Please note that leveling legs are not landing legs. Landing legs are two heavy duty legs with pads that crank down mechanically to support the front end of the trailer when it is not resting on the tractor. When a driver backs up to the trailer to hook up, he'll move the tractor slowly backward until the king pin hits the end of the slot in the coupler on the tractor. Sometimes the impact can move the trailer back a few inches. Landing legs are designed to withstand that impact, whereas leveling legs are not. They are designed to go up and down but not to withstand sliding horizontally, i.e., forward, backward or sideways, with the weight of the trailer on them. Coupling and uncoupling the trailer should only be done when the trailer is resting on the landing legs, not the leveling legs. It should also only be coupled or uncoupled by a professional driver accustomed to doing so.
It is best to uncouple the tractor before leveling, even if the tractor stays with the trailer. The hydraulic cylinder in the leveling legs can exert a lot of force, enough to lift the trailer as well as the rear of the tractor. If the driver does not uncouple the hitch before leveling, and the leveling legs travel significantly to level the front of the trailer, the trailer king pin will also be lifting up the rear of the tractor along with it. This will result in the rear of the tractor partially hanging from the king pin, with its weight suspended from the front of the trailer. It only takes a few seconds to pull the lever to release the king pin, even if you don't move the tractor. Once again remember, it is very important to only have a professional tractor driver perform these tasks.
If you have plumbing in your trailer, or anything that will be damaged if it freezes, you'll need to be careful in cold weather. Before going into freezing weather it's important to drain all the water from the plumbing system. If you have a generator set, remember to check the coolant for cold weather, and if you plan to run it in cold weather, use a winter blend fuel if it has a diesel engine. You might also consider lighter weight engine oil for winter use.
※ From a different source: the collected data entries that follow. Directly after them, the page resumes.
(** * omp.py: the xonsh prompt bridge of OMP

    A shallow embedding of [src/shell/scripts/omp.py].  The script is
    xonsh code: Python with shell syntax.  Its module-level statements run
    once when the shell loads it, and its two functions are called by the
    host shell at every prompt draw.

    - Python [float]s are IEEE 754 binary64 numbers: [spec_float] with the
      operations of [SpecFloat] at precision 53 and maximal exponent 1024.
    - Python [int]s are unbounded: [Z].
    - Python exceptions are values of [py_error]; a computation runs in a
      small state-and-error monad over the state of the shell. *)

From Stdlib Require Import ZArith Lia List Bool.
From Stdlib Require Import Floats.SpecFloat.
From stdpp Require Import gmap strings pretty.

Local Open Scope string_scope.
Local Open Scope Z_scope.

(** ** Python floats *)

Module PyFloat.

Definition prec : Z := 53.
Definition emax : Z := 1024.

Definition float : Type := spec_float.

(** [x - y] and [x * y] on floats. *)
Definition sub (x y : float) : float := SFsub prec emax x y.
Definition mul (x y : float) : float := SFmul prec emax x y.

(** [x <= y] on floats. *)
Definition leb (x y : float) : bool := SFleb x y.

(** The float nearest to [m * 2^e]; with [e = 0] it is the conversion
    [float(m)] that Python applies to the [int] operand of a mixed
    product such as [x * 1000]. *)
Definition of_dyadic (m e : Z) : float := binary_normalize prec emax m e false.
Definition of_int (n : Z) : float := of_dyadic n 0.

(** A decimal literal with [k] fractional digits, [n / 10^k].  For [n] and
    [10^k] below [2^53] both conversions are exact, so the one correctly
    rounded division yields the float that Python reads the literal as. *)
Definition of_decimal (n : Z) (k : nat) : float :=
  SFdiv prec emax (of_int n) (of_int (10 ^ Z.of_nat k)).

Definition valid (x : float) : bool := valid_binary prec emax x.

Definition is_finite (x : float) : bool :=
  match x with
  | S754_zero _ | S754_finite _ _ _ => true
  | S754_infinity _ | S754_nan => false
  end.

(** The exact value of a finite float, as a fraction whose denominator
    is a power of two. *)
Definition to_ratio (x : float) : option (Z * Z) :=
  match x with
  | S754_zero _ => Some (0, 1)
  | S754_finite s m e =>
      Some (cond_Zopp s (Zpos m) * 2 ^ Z.max e 0, 2 ^ Z.max (- e) 0)
  | S754_infinity _ | S754_nan => None
  end.

End PyFloat.

(** ** Exceptions and results *)

Inductive py_error : Type :=
  | IndexError
  | KeyError (name : string)
  | OverflowError
  | ValueError.

Inductive result (A : Type) : Type :=
  | Ok (a : A)
  | Raise (e : py_error).
Arguments Ok {A} a.
Arguments Raise {A} e.

(** ** Built-ins used by the script *)

(** The integer nearest to [num / den], for a positive [den]: the floor
    when the remainder is below a half, the next integer when it is above,
    and the even one of the two at a half. *)
Definition round_half_even (num den : Z) : Z :=
  let q := num / den in
  let r := num mod den in
  match 2 * r ?= den with
  | Lt => q
  | Gt => q + 1
  | Eq => if Z.even q then q else q + 1
  end.

(** [round(x)] with one argument: the integer nearest to [x], a tie going
    to the even neighbour; [OverflowError] on an infinity and [ValueError]
    on a NaN.  A finite float is [(-1)^s * m * 2^e]: with [e >= 0] it is an
    integer already, otherwise it is split at the binary point. *)
Definition py_round (x : PyFloat.float) : result Z :=
  match x with
  | S754_zero _ => Ok 0
  | S754_infinity _ => Raise OverflowError
  | S754_nan => Raise ValueError
  | S754_finite s m e =>
      let sm := cond_Zopp s (Zpos m) in
      if 0 <=? e then Ok (sm * 2 ^ e)
      else Ok (round_half_even sm (2 ^ (- e)))
  end.

(** [l[i]] on a list: a negative index counts from the end, and an index
    out of range raises [IndexError]. *)
Definition py_getitem {A : Type} (l : list A) (i : Z) : result A :=
  let n := Z.of_nat (length l) in
  let j := if i <? 0 then i + n else i in
  if (j <? 0) || (n <=? j) then Raise IndexError
  else match l !! Z.to_nat j with
       | Some a => Ok a
       | None => Raise IndexError
       end.

(** The truth value of a sequence: false when it is empty. *)
Definition py_bool {A : Type} (l : list A) : bool :=
  match l with
  | [] => false
  | _ :: _ => true
  end.

(** [str(n)] of an [int]: its decimal digits, after a minus sign when it
    is negative. *)
Definition py_str (n : Z) : string := pretty n.

(** ** The state of the shell *)

(** An entry of the shell's history, as xonsh records it: the command
    line, its return code and the pair [ts] of start and end times, in
    seconds. *)
Record HistoryEntry : Type := mkEntry {
  cmd : string;
  rtn : Z;
  ts : list PyFloat.float
}.

(** The two functions the script defines; [$PROMPT] and [$RIGHT_PROMPT]
    hold one of them. *)
Inductive callable : Type :=
  | fn_posh_primary
  | fn_posh_right.

(** What the script reads and writes: the environment of the shell (its
    text variables, among them [$POWERLINE_COMMAND] and [$POSH_PID], and
    the two prompt hooks), the history, and two logs of what happened
    outside: how many UUIDs were drawn and which command lines were
    spawned. *)
Record Shell : Type := mkShell {
  env : gmap string string;
  PROMPT : option callable;
  RIGHT_PROMPT : option callable;
  history : list HistoryEntry;
  uuids_drawn : nat;
  spawned : list (list string)
}.

Definition set_env (k v : string) (s : Shell) : Shell :=
  mkShell (<[k := v]> (env s)) (PROMPT s) (RIGHT_PROMPT s) (history s)
          (uuids_drawn s) (spawned s).
Definition set_PROMPT (f : callable) (s : Shell) : Shell :=
  mkShell (env s) (Some f) (RIGHT_PROMPT s) (history s)
          (uuids_drawn s) (spawned s).
Definition set_RIGHT_PROMPT (f : callable) (s : Shell) : Shell :=
  mkShell (env s) (PROMPT s) (Some f) (history s)
          (uuids_drawn s) (spawned s).
Definition set_history (h : list HistoryEntry) (s : Shell) : Shell :=
  mkShell (env s) (PROMPT s) (RIGHT_PROMPT s) h
          (uuids_drawn s) (spawned s).
Definition count_uuid (s : Shell) : Shell :=
  mkShell (env s) (PROMPT s) (RIGHT_PROMPT s) (history s)
          (S (uuids_drawn s)) (spawned s).
Definition log_spawn (argv : list string) (s : Shell) : Shell :=
  mkShell (env s) (PROMPT s) (RIGHT_PROMPT s) (history s)
          (uuids_drawn s) (spawned s ++ [argv]).

(** ** The monad of script code

    A statement takes the shell from one state to the next and either
    yields a value or raises; what it changed before raising stays
    changed. *)
Definition M (A : Type) : Type := Shell -> result A * Shell.

Definition ret {A : Type} (a : A) : M A := fun s => (Ok a, s).
Definition bind {A B : Type} (c : M A) (k : A -> M B) : M B :=
  fun s => match c s with
           | (Ok a, s') => k a s'
           | (Raise e, s') => (Raise e, s')
           end.
Definition lift {A : Type} (r : result A) : M A := fun s => (r, s).
Definition modify (f : Shell -> Shell) : M unit := fun s => (Ok tt, f s).
Definition gets {A : Type} (f : Shell -> A) : M A := fun s => (Ok (f s), s).

Notation "'let*' x ':=' c 'in' k" := (bind c (fun x => k))
  (at level 10, x name, c at level 100, k at level 200).
Notation "c ';;' k" := (bind c (fun _ => k))
  (at level 100, k at level 200, right associativity).

(** [$NAME]: the value of an environment variable, [KeyError] when it is
    not set. *)
Definition getenv (name : string) : M string :=
  fun s => match env s !! name with
           | Some v => (Ok v, s)
           | None => (Raise (KeyError name), s)
           end.

(** The command line of a prompt call. *)
Definition renderer_argv (exe mode : string) (status duration : Z) (ver : string)
  : list string :=
  [exe; "print"; mode; "--shell=xonsh"; "--status=" +:+ py_str status;
   "--execution-time=" +:+ py_str duration; "--shell-version=" +:+ ver].
(** * The system rule manager of sentinel-golang (core/system/rule_manager.go)

    The rule manager keeps the active system rules in a package-level map
    from metric type to a slice of rule pointers.  [LoadRules] validates a
    candidate list, groups the accepted pointers by metric type and hands the
    new map to the registered update handler; [GetRules] copies every stored
    rule into a fresh slice.

    The embedding is shallow: Go functions become Rocq functions over an
    explicit program state.  Rule objects live in a memory addressed by
    locations, a [*Rule] is [nil] or a location, so the sharing between the
    caller's rule objects and the manager's map is kept. *)

From Stdlib Require Import ZArith NArith Lia.
From Stdlib Require Import Floats.SpecFloat.
From stdpp Require Import gmap strings list fin_maps functions.

(** ** float64

    A [float64] is an IEEE 754 binary64 datum in canonical form (53 bits of
    precision, exponents bounded by 1024).  The comparison operators of Go
    follow IEEE 754: every ordered comparison with a NaN is false. *)

Module F64.

Definition prec : Z := 53.
Definition emax : Z := 1024.

Record t := mk { val : spec_float; valid : valid_binary prec emax val = true }.

(** Go's [x < y] and [x > y] on float64. *)
Definition lt (x y : t) : bool :=
  match SFcompare (val x) (val y) with Some Lt => true | _ => false end.

Definition gt (x y : t) : bool :=
  match SFcompare (val x) (val y) with Some Gt => true | _ => false end.

Definition is_nan (x : t) : bool :=
  match val x with S754_nan => true | _ => false end.

(** The constants the rule manager and its callers use.  A finite value is
    [(-1)^s * m * 2^e] with a 53-bit mantissa. *)
Definition zero : t := mk (S754_zero false) eq_refl.
Definition neg_zero : t := mk (S754_zero true) eq_refl.
Definition one : t := mk (S754_finite false 4503599627370496 (-52)) eq_refl.
Definition neg_one : t := mk (S754_finite true 4503599627370496 (-52)) eq_refl.
(** 1.0001, 0.8 and 5.0 rounded to nearest. *)
Definition c1_0001 : t := mk (S754_finite false 4504049987333233 (-52)) eq_refl.
Definition c0_8 : t := mk (S754_finite false 7205759403792794 (-53)) eq_refl.
Definition five : t := mk (S754_finite false 5629499534213120 (-50)) eq_refl.
Definition nan : t := mk S754_nan eq_refl.

(** Correctly rounded quotient of two integers, as the Go compiler rounds a
    decimal constant. *)
Definition of_ratio (n d : Z) : spec_float :=
  SFdiv prec emax (binary_normalize prec emax n 0 false)
                  (binary_normalize prec emax d 0 false).

End F64.

Abbreviation float64 := F64.t.

(** ** Rules, pointers and memory *)

Abbreviation MetricTypeT := N (only parsing).

(** Modelled from the spec: the [Rule] struct is declared in another file of
    the package.  It carries the metric type, the numeric threshold and the
    adaptive-strategy parameter, which the manager passes through unchanged.
    The metric type is an unsigned enumeration value. *)
Record Rule := mkRule {
  MetricType : MetricTypeT;
  TriggerCount : float64;
  Strategy : Z
}.

(** Modelled from the spec: the enumerators of the metric type and the
    resource-name accessor of a rule are declared outside rule_manager.go.
    [MetricTypeSize] is the number of known metric types, [CpuUsage] the
    enumerator of the CPU-usage metric. *)
Class RuleDecls := {
  MetricTypeSize : MetricTypeT;
  CpuUsage : MetricTypeT;
  ResourceName : Rule → string
}.

Abbreviation loc := nat (only parsing).

(** [*Rule]: [None] is the nil pointer. *)
Definition ptr := option loc.

(** [[]*Rule]: [None] is the nil slice, which has length 0 like the empty one. *)
Definition slice := option (list ptr).

Definition elems (s : slice) : list ptr := default [] s.

Definition error := string.

Abbreviation RuleMap := (gmap N (list ptr)).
Vehicle batteries are most commonly the sealed lead acid type (SLA). It's the nature of new SLA batteries to gradually discharge about 5% per month if left unused/uncharged, even if nothing is connected to them. This is called the self discharge rate. The self discharge rate will likely be higher if the batteries are left connected, even if everything is turned off. If you plan to store the trailer for an substantial amount of time, it's a good idea to disconnect the batteries but also be prepared to recharge them, if necessary, when you want to use the trailer again. If your trailer is equipped with a charger powered by 120 volt power, you can plug it in ahead of time to charge the batteries.